◆ WORK TO COMPLETE:
Every line below that mentions the word "which" should be copied out.

○ ○ ○ ○

(* ===== verification/Prelude.v ===== *)
(** * wasmvm: verification of the Go side of CosmWasm's VM bindings

    ** The program

    [wasmvm] lets a blockchain node written in Go run CosmWasm smart
    contracts.  The virtual machine is written in Rust ([cosmwasm-vm], behind
    the C interface of [libwasmvm/]).  Its Go side has three layers:

    - package [types] ([src/types]): the data that cross the boundary as JSON
      (environment, messages, results, queries, errors, configuration) with
      their hand-written readers and writers, predictions of JSON sizes,
      checksums, fractions, and the interfaces a host implements (store,
      iterator, gas meter, querier, address functions);
    - package [internal/api] ([src/internal/api]): the calls into Rust
      ([lib.go]), the callbacks Rust makes into Go while a contract runs
      ([callbacks.go]), the iterators that are open per call ([iterator.go]),
      and memory that changes owner ([memory.go]); also the mocks and the
      in-memory database its tests use ([mocks.go], [mock_failure.go],
      [testdb/]);
    - package [cosmwasm] ([src/lib.go], [src/lib_libwasmvm.go]): the handle
      [VM] with a method per entry point, which marshals the arguments, calls
      [internal/api], and charges for and reads the response; [cmd/demo] is
      a small client.

    A method of [VM] starts a call (an ID and a frame for its iterators),
    hands views of its arguments and tables of callbacks to Rust, and gets
    vectors back that it has to copy and destroy.  While the contract runs,
    Rust calls the store, the querier and the address functions of the host
    through the callbacks; the host may panic, and may itself call methods of
    [VM].  When the call ends its iterators are closed.

    ** The files

    Go's integers are [Z] with the wrap-around written out; byte slices are
    [option string] so that nil and empty differ; strings are byte strings; a
    panic is a value of [outcome]; code with state is a function in the monad
    [GoM] of this file, which keeps the state when it panics.  A
    [json.RawMessage] is the text of its value, which is compacted and
    escaped when it is written.

    - [Prelude]: integers, outcomes, the state monad, strings, tactics.
    - [GoText]: UTF-8, decimal, hexadecimal and base64 text as the Go
      library has them.  [RustText]: what Rust does with invalid UTF-8.
      [Json], [JsonParse]: JSON documents, the text [encoding/json] writes
      and its reader.  [Codec]: what the package derives from a type and its
      tags, in both directions, with round trips per type.  [JsonText]: the
      text is read back as the document.
    - [Scalars]: [types.go] (numbers, [Array]), [checksum.go],
      [fraction.go], [config.go] (sizes), the enumerations.  [Types]:
      [env.go], [config.go], [ibc.go], [ibc2.go], the rest of [types.go].
      [JsonSize]: [json_size.go].  [Messages]: [msg.go], [submessages.go] and
      the results of [ibc.go].  [Errors]: [systemerror.go].  [Queries]:
      [queries.go].  [Documents]: the documents of the messages and of the
      results spelled out, and results through their text.
    - [Memory]: [memory.go] and [memory.rs] over a heap of live buffers.
      [World]: the state of the process (heap, frames, counter of calls,
      host), the class [Host] for the interfaces of [store.go], [gas.go],
      [queries.go] and [api.go], and [HostLaws]: what a call into the host
      may change.
    - [MemDB]: [testdb/] with an iterator as the list of what it delivers,
      over the class [BTree] for [google/btree] and an instance of it.
      [MemDBConc]: the same iterators as goroutine, channel, read lock and
      cancellation, as a step relation.  [MemDBLock]: the threads that call
      the database, the [RWMutex] they wait for and its preference of a
      waiting writer.  [Mocks]: [mocks.go] and [mock_failure.go] as an
      instance of [Host].  [MockTests]: the test functions of [mocks.go].
    - [Iterators]: [iterator.go]; any number of interleaved calls as a step
      relation.  [Callbacks]: [callbacks.go], with its tables of function
      pointers.  [Vtables]: [callbacks_cgo.go], the signatures on the C, the
      Go and the Rust side, and what a call through a pointer reaches.
      [Backend]: the methods of the Rust side ([storage.rs], [iterator.rs],
      [api.rs], [querier.rs], [error/go.rs]) over these tables, and contracts
      as programs over requests.  [Storage], [Scans], [ContractQueries],
      [Addresses]: what requests of each kind give from end to end.
      [StoreSpec]: the abstract store with iterators, and that the code
      implements it.
    - [Libwasmvm]: the exported functions of [cache.rs] and [calls.rs] with
      [error/rust.rs], over the class [VMLib] for [cosmwasm-vm].  [ExampleVM]:
      an instance.  [Api]: [internal/api/lib.go], over the classes [OS]
      (files and locks) and [MsgPack]; [ContractCalls] and [CacheLock] have
      what holds of its calls and of its lock.  [Sha256]: the hash of
      [CreateChecksum].  [VM]: [lib_libwasmvm.go], [lib.go], the versions.
      [Methods]: the nineteen methods that call a contract as one family.
      [Nesting]: hosts that call them to answer queries.  [Demo]:
      [cmd/demo/main.go].

    ** What the theorems show

    - Calls ([Methods], [Nesting], [Api], [VM]): every method runs the entry point of
      its name with its arguments in their order and returns its answer, its
      error and its gas ([methods_exact], [methods_answer]); nothing it took
      stays behind, even after a panic, and it respects the very relation it
      assumes of its host, so nested calls are covered
      ([methods_contained], [nested_methods_contained]); gas stays within the limit
      ([methods_gas_limit], [DeserializeResponse_gas]); calls that must not
      run do not ([contract_call_refused]); code management and the lock of
      the cache directory ([code_functions_exact], [StoreCode_gas],
      [InitCache_exclusive] and others); the handle from creation to release
      ([main_exact]).
    - Requests of a contract ([Backend], [Storage], [Scans],
      [ContractQueries], [Addresses]): exact replies on every branch over any
      host ([storage_exact], [scan_exact], [iterator_exact], [query_exact],
      [address_exact]); an end without a panic for every run
      ([run_contained]); function pointers that are called with what they
      take and reach the callback of their name ([vtables_reach]); and over
      the mocks the refinement of an
      abstract metered map with iterators, for programs that mix all
      operations of a store ([StoreSpec]: [store_refines_map],
      [scan_reads_range]).
    - Shared state: isolation of the iterators of concurrent calls
      ([iterators_isolated]); ownership of buffers
      ([vector_round_trip], [vector_destroyed_once]); the concurrent test
      database implements the sequential one ([concurrent_iterator_exact]),
      closing returns ([close_returns]), a write is served as soon as the
      goroutines have room for what they send ([write_served]), and waits
      for ever, with all others, behind an iterator of its own thread that
      has more ([write_waits_forever]).
    - Data ([JsonText], [Messages], [Queries], [Errors], [Documents],
      [Scalars], [JsonSize]): the documents that are written
      ([message_documents], [result_documents]), round trips down to the
      text ([results_round_trip]), the behaviour of the
      hand-written readers on every spelling, predictions of sizes against
      the text that is written.

    Where the code does not do what it means to, the theorem states what it
    does: [VoteMsg_option_vote] (a panic on a vote without an option),
    [ExpectedJSONSizeString_error], [ExpectedJSONSizeInt_exact],
    [sizes_wrap], [scan_exact] (an iterator that is never closed at the
    limit), [iterators_isolated] (the rest of a frame stays open when a
    [Close] panics), [vtables_typed] (prototypes of the iterator functions),
    [InitCache_failure_keeps_lock], [vector_length_narrowed],
    [DeserializeResponse_gas] (remaining gas that wraps),
    [AnalyzeCode_exact], [write_served], [mock_tests], [stored_line_digits]
    (a checksum printed as the digits of its digits).

    ** Fuel

    Recursions that are not structural take fuel, and theorems show that
    what they are given is enough.  The JSON reader gets [3 * length + 3] for
    documents ([need_length]: a document takes at most twice its length) and
    [length + 1] for strings; decimal digits get 20, the most a 64-bit number
    has; [chunks_exact] the length of its input; SHA-256 the number of
    words; [collect] and [drain] are loops of clients, and their theorems
    hold for every fuel above the number of entries.

    ** Not modelled

    [link_*.go] (linker flags), and what a caught panic or a contract's debug
    message prints.  The C functions of the iterators are declared
    with a pointer where a value is passed; a call through them is modelled
    as forwarding the value, which is what the compiled jump does.

    Code outside the repository is a parameter: [cosmwasm-vm] ([VMLib], with
    [VMLaws]: results and error texts below 2 GiB, vectors that hold their
    bytes), [google/btree] ([BTree], [BTreeLaws]), the operating system
    ([OS], [OSLaws], [Reader]), MessagePack ([MsgPack]), [serde_json] where it
    reads the result of a query ([SerdeJson]), Unicode case mapping
    ([CaseMapping]), the texts of errors of the Go library and of Rust's
    debug format ([ErrorTexts]).  No scheduler is
    modelled: goroutines and threads take their steps in any order, and a
    theorem that something happens bounds the steps until it does. *)

From stdpp Require Export base list gmap strings.
From Stdlib Require Export ZArith Lia.
From Stdlib Require Import Ascii.

Declare Scope go_scope.
Delimit Scope go_scope with go.
#[global] Open Scope Z_scope.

○ ○ ○ ○

◆ WRITTEN SOLUTION:
      [VM] with a method per entry point, which marshals the arguments, calls
    [GoM] of this file, which keeps the state when it panics.  A
    [json.RawMessage] is the text of its value, which is compacted and
    as forwarding the value, which is what the compiled jump does.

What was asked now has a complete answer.